Böyle bir durumda ortaya çıkan bir takım sorular da yok değil. Mesela, bir meselenin devletin bekasına, yararına etkisi nedir ve ne ölçüdedir? Bunu belirleyen kim veya kimlerdir? Yapılan uygulama hakkında, devlet ne kadar bilgi sahibidir ve yapmış olduğu araştırma var mıdır, varsa sonuçları ne demektedir? Ve en nihayetinde yalpan uygulamalar nerelere kadar uzanacak ve devam edecektir?

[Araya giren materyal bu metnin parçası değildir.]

#[export] Instance plain_payload_ok data flag : Payload flag (plain_payload data).
Proof.
  split; simpl.
  - intros o'. rewrite !elem_of_cons, elem_of_nil. by intros [->|[->|[->|[]]]].
  - intros w V V' HV Hq e He. eapply covers_mono; [exact HV|by apply Hq].
  - intros w V V' HV [Hc Hv]. split; [by eapply covers_mono|done].
  - intros w w' V ->. done.
  - intros w w' V ->. done.
  - intros w w' Hg. by rewrite (go_cell _ _ _ Hg).
  - done.
  - intros e He%list_elem_of_singleton. by subst.
  - intros t w Hq c. simpl. rewrite na_write_ok by done. split; [done|].
    simpl. fn_simpl. intros e ->%epochs_write. by apply covers_tick.
  - intros t w Hq c. simpl. rewrite na_write_ok by done. split; [done|].
    simpl. fn_simpl. split; [split; [by apply covers_tick|done]|].
    intros e ->%epochs_write. by apply covers_tick.
  - intros t w [Hc Hv] c. simpl. unfold do_na_read. rewrite Hc.
    split; [done|]. simpl. fn_simpl. split; [done|]. split; [done|]. intros V HV Hle e He.
    apply epochs_read in He as [->|He]; [by apply covers_tick|by apply HV].
Qed.

Lemma cons_of_odd r : Nat.odd (cons_of r) = true.
Proof. unfold cons_of. by rewrite Nat.odd_succ, Nat.even_even. Qed.

Lemma prod_of_odd r : Nat.odd (prod_of r) = false.
Proof. unfold prod_of. by rewrite Nat.odd_succ, Nat.even_succ, Nat.odd_even. Qed.

Section Stability.
Context (flag : loc) (P : payload) `{!Payload flag P}.

(** The invariant follows the worlds that keep the flag and the payload. *)
Lemma mp_idle_same r w w' x x' :
  p_same P w w' -> whist w' flag = whist w flag -> (forall u, wview w u ⊑v wview w' u) ->
  wn w' = wn w -> (forall u, (0 < u)%nat -> x u = x' u) -> mp_idle flag P r w x -> mp_idle flag P r w' x'.
Proof.
  intros Hs Hh Hv Hn Hx [Hin Hp Hq Hse]. split; rewrite ?Hh, ?Hn; try done.
  - intros u Hu. rewrite <- Hx by lia. by apply Hp.
  - eapply quiet_mono; [apply Hv|]. by eapply quiet_same.
  - intros j m Hj. specialize (Hse j m Hj). specialize (Hv 0%nat (KL flag)). lia.
Qed.

Lemma mp_round_same r w w' x x' :
  p_same P w w' -> whist w' flag = whist w flag -> (forall u, wview w u ⊑v wview w' u) ->
  (wn w' <= S (prod_of r))%nat ->
  (forall u, active r w' u -> active r w u \/ wview w 0%nat ⊑v wview w' u) ->
  (forall u, (0 < u)%nat -> x u = x' u) -> mp_round flag P r w x -> mp_round flag P r w' x'.
Proof.
  intros Hs Hh Hv Hn' Hn Hx [Hmn Ho H2 Hz Hm Hp Hc Hq Ha Hse Hla].
  assert (forall u, active r w' u -> exists v, active r w v /\ wview w v ⊑v wview w' u) as Hact.
  { intros u Hu. destruct (Hn u Hu); [by exists u|]. exists 0%nat. split; [by left|done]. }
  split; rewrite ?Hh, <- ?Hx by (unfold cons_of, prod_of; lia); try done.
  - intros u Hu. rewrite <- Hx by lia. by apply Ho.
  - intros H0 u i m (v & Hv' & Hle)%Hact Hi. apply (Hz H0 v i m Hv'). specialize (Hle (KL flag)). lia.
  - intros u i m (v & Hv' & Hle)%Hact Hi Hm' Hne. eapply pub_same; [exact Hs|].
    apply (Hm v i m Hv'); [|done..]. specialize (Hle (KL flag)). lia.
  - intros ?. eapply pub_mono; [apply Hv|]. eapply pub_same; [exact Hs|auto].
  - intros H1. destruct (Hc H1). split; [done|].
    eapply pub_mono; [apply Hv|]. by eapply pub_same; [exact Hs|].
  - intros H0 u (v & Hv' & Hle)%Hact. eapply quiet_mono; [exact Hle|]. eapply quiet_same; [exact Hs|auto].
  - intros H1. eapply quiet_mono; [apply vjoin_proper; apply Hv|]. eapply quiet_same; [exact Hs|auto].
  - intros H0 u j m (v & Hv' & Hle)%Hact Hj. specialize (Hse H0 v j m Hv' Hj). specialize (Hle (KL flag)). lia.
  - intros H2'. destruct (Hla H2') as (i & m & Hi & Hne & Hle & Hl). exists i, m. split_all; [done..| |done].
    specialize (Hv (prod_of r) (KL flag)). lia.
Qed.

Lemma active_wn r w w' u : wn w' = wn w -> active r w' u -> active r w u.
Proof. unfold active. by intros ->. Qed.

Lemma mp_inv_same w w' x x' :
  p_same P w w' -> whist w' flag = whist w flag -> (forall u, wview w u ⊑v wview w' u) ->
  wn w' = wn w -> (forall u, x u = x' u) -> mp_inv flag P w x -> mp_inv flag P w' x'.
Proof.
  intros Hs Hh Hv Hn Hx (r & [[H0 Hi]|[H0 Hi]]); exists r; rewrite <- Hx; [left|right]; (split; [done|]).
  - by eapply mp_idle_same; eauto.
  - apply (mp_round_same r w w' x x'); auto; [rewrite Hn; apply Hi|left; by eapply active_wn].
Qed.

#[export] Instance mp_client : Client (mp_inv flag P).
Proof.
  intros w w' x x' Hg Hn Hx. apply mp_inv_same; [|apply Hg; tauto|apply Hg|done|done].
  apply same_grows. destruct Hg; split; auto.
Qed.

#[export] Instance mp_outfree t : OutFree (mp_inv flag P) t.
Proof. intros w fmt args x. by apply mp_inv_same; [apply same_out|..]. Qed.

Lemma mp_init : mp_inv flag P init_world (fun _ => 0%nat).
Proof.
  exists 0%nat. left. split; [done|]. split; simpl; [done|intros u; lia|apply quiet_init|].
  intros [|j] m; [lia|done].
Qed.

End Stability.

Section MsgPass.
Context (flag : loc) (P : payload) `{!Payload flag P} (rounds : nat) (cons prod : prog Z)
  (final : tid -> Z -> list event -> nat -> Prop) (good : event -> Prop).
Local Abbreviation H := (mp_harness rounds cons prod final good).
Local Abbreviation CI := (mp_inv flag P).
Local Abbreviation wp := (wp (hlogic H CI)).

(** A thread of round [r] that has work to do: round [r] is under way. *)
Lemma mp_current r t w x :
  t = cons_of r \/ t = prod_of r -> (t < wn w)%nat -> x t <> 2%nat -> CI w x ->
  x 0%nat = S (2 * r) /\ mp_round flag P r w x.
Proof.
  intros Ht Hn Hx (q & [[H0 [Hin Hpast _ _]]|[H0 Hi]]); unfold cons_of, prod_of in Ht.
  - destruct Hx. apply Hpast. lia.
  - pose proof (mp_n _ _ _ _ _ Hi) as Hmn. unfold prod_of in Hmn.
    destruct (decide (t <= 2 * q)%nat) as [Hle|Hgt]; [destruct Hx; apply (mp_old _ _ _ _ _ Hi); lia|].
    assert (q = r) as -> by lia. done.
Qed.

Lemma mp_running r w x : x 0%nat = S (2 * r) -> mp_round flag P r w x -> CI w x.
Proof. intros H0 Hr. exists r. by right. Qed.

(** What a step of thread [t] does to the views of the active threads. *)
Lemma exec_active c t o w r w' q u :
  exec c t o w = Done r w' -> active q w' u -> active q w u /\ wview w u ⊑v wview w' u.
Proof.
  intros He Hu. destruct (exec_view _ _ _ _ _ _ He) as (Hv & Hle & Hn).
  split; [by eapply active_wn|]. destruct (decide (u = t)) as [->|]; [done|by rewrite Hv].
Qed.

(** The producer writes the payload. *)
Lemma wp_mp_write {A} r l V (k : Z -> prog A) Q :
  l_end l = false -> l_w l = 0%nat ->
  (forall v V', wp (prod_of r) (k v) (upd_w l 1%nat) V' Q) ->
  wp (prod_of r) (Op (p_write P) k) l V Q.
Proof.
  intros Hend Hl Hk. apply wp_client; [apply _|apply p_ops; rewrite !elem_of_cons; tauto|done|].
  intros w x c Hf. pose proof (hf_me Hf) as Hx. rewrite Hl in Hx. pose proof (hf_lt Hf) as Hlt.
  destruct (mp_current r (prod_of r) w x) as [H0 [Hmn Ho H2 Hz Hm Hp Hc Hq Ha Hse Hla]];
    [by right|done|by rewrite Hx|apply Hf|].
  assert (active r w (prod_of r)) as Hact by (right; unfold prod_of in *; lia).
  pose proof (write_runs (Payload := Payload0) (prod_of r) w (Hq Hx _ Hact) c) as Hw.
  destruct (exec c (prod_of r) (p_write P) w) as [| |v w'] eqn:E; [done..|].
  destruct Hw as (Hh & Hpub & Hqt). exists 1%nat. split; [|apply Hk].
  destruct (exec_view _ _ _ _ _ _ E) as (_ & _ & Hn).
  assert (x (cons_of r) = 0%nat) as Hxc by (destruct (x (cons_of r)); [done|destruct Hc; lia]).
  apply (mp_running r); [by fn_simpl|]. split; rewrite ?Hh, ?Hn; fn_simpl; rewrite ?Hxc; simpl; try done; try lia.
  - intros u Hu. unfold prod_of. fn_simpl. by apply Ho.
  - intros _ u i m [Hu Hle]%(exec_active _ _ _ _ _ _ _ _ E) Hi.
    apply (Hz ltac:(lia) u); [done|]. specialize (Hle (KL flag)). lia.
  - intros u i m [Hu Hle]%(exec_active _ _ _ _ _ _ _ _ E) Hi Hm' []. apply (Hz ltac:(lia) u i); [done| |done].
    specialize (Hle (KL flag)). lia.
  - intros _. eapply quiet_mono; [|exact Hqt]. auto with workshop.
  - intros _ u j m [Hu Hle]%(exec_active _ _ _ _ _ _ _ _ E) Hj.
    specialize (Hse ltac:(lia) u j m Hu Hj). specialize (Hle (KL flag)). lia.
Qed.

(** What a store to the flag does to the world. *)
Lemma flag_store c t v o w r w' :
  exec c t (AtomicStore flag v o) w = Done r w' ->
  grows_off (eq flag) w w' /\ whist w flag (cts c) = None /\
  (wview w t (KL flag) < cts c <= wview w' t (KL flag))%nat /\
  exists m, mval m = v /\ whist w' flag = <[cts c := Some m]> (whist w flag) /\
            (is_rel o = true -> wview w t ⊑v mview m).
Proof.
  simpl. unfold do_store. destruct (whist w flag (cts c)) eqn:E; [done|].
  destruct (Nat.ltb_spec (wview w t (KL flag)) (cts c)); [|done]. intros [= _ <-]. split; [|split; [|split]].
  - split; simpl; try done; try lia.
    + intros u. fn_case; [auto with workshop|done].
    + intros y Hy. by fn_simpl.
  - done.
  - simpl. fn_simpl. unfold vjoin. rewrite vsing_key. lia.
  - eexists. simpl. fn_simpl. split; [|split; [reflexivity|]]; [done|]. simpl. intros ->. auto with workshop.
Qed.

Lemma flag_store_runs c t v o w : exec c t (AtomicStore flag v o) w <> Fault.
Proof. simpl. unfold do_store. by repeat case_match. Qed.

Madalyonun diğer yüzünde ise şu göze çarpmaktadır. Toplumda pek çok insanı ilgilendiren bir durumda hakkı savunamama, sonrasında ne tür samimiyetsizliklere sebebiyet verecektir bilinmez. Hakkı ve hakikati temsil edenler Mehmet Akif’in deyimiyle “kesilse de çekilmeye gelmeyecek boyunlara” sahip olmalıdırlar. Çünkü aksi bir tavır en başta Hakk’a karşı saygısızlıktır.  
Tarihin yine karanlık bir koya demirlediği şu günlerde birileri Hz Muaviye efendimizin içtihadı gereğince, birileri de Hz Ali efendimizin içtihadı gereğince amel etmeye çalışmaktadır belki. Ama asıl mesele ondan sonra başlamaktadır. Her iki tarafta savunduğu düşünceyi doğru biçimde ve günahlara bulaşmadan temsil etme zorunluluğundadır. Günah bir boşluktur ve böylesi durumda o boşlukları doldurup, yeni bir Sıffın’e sebebiyet vermek isteyenler gözü açık beklemektedirler.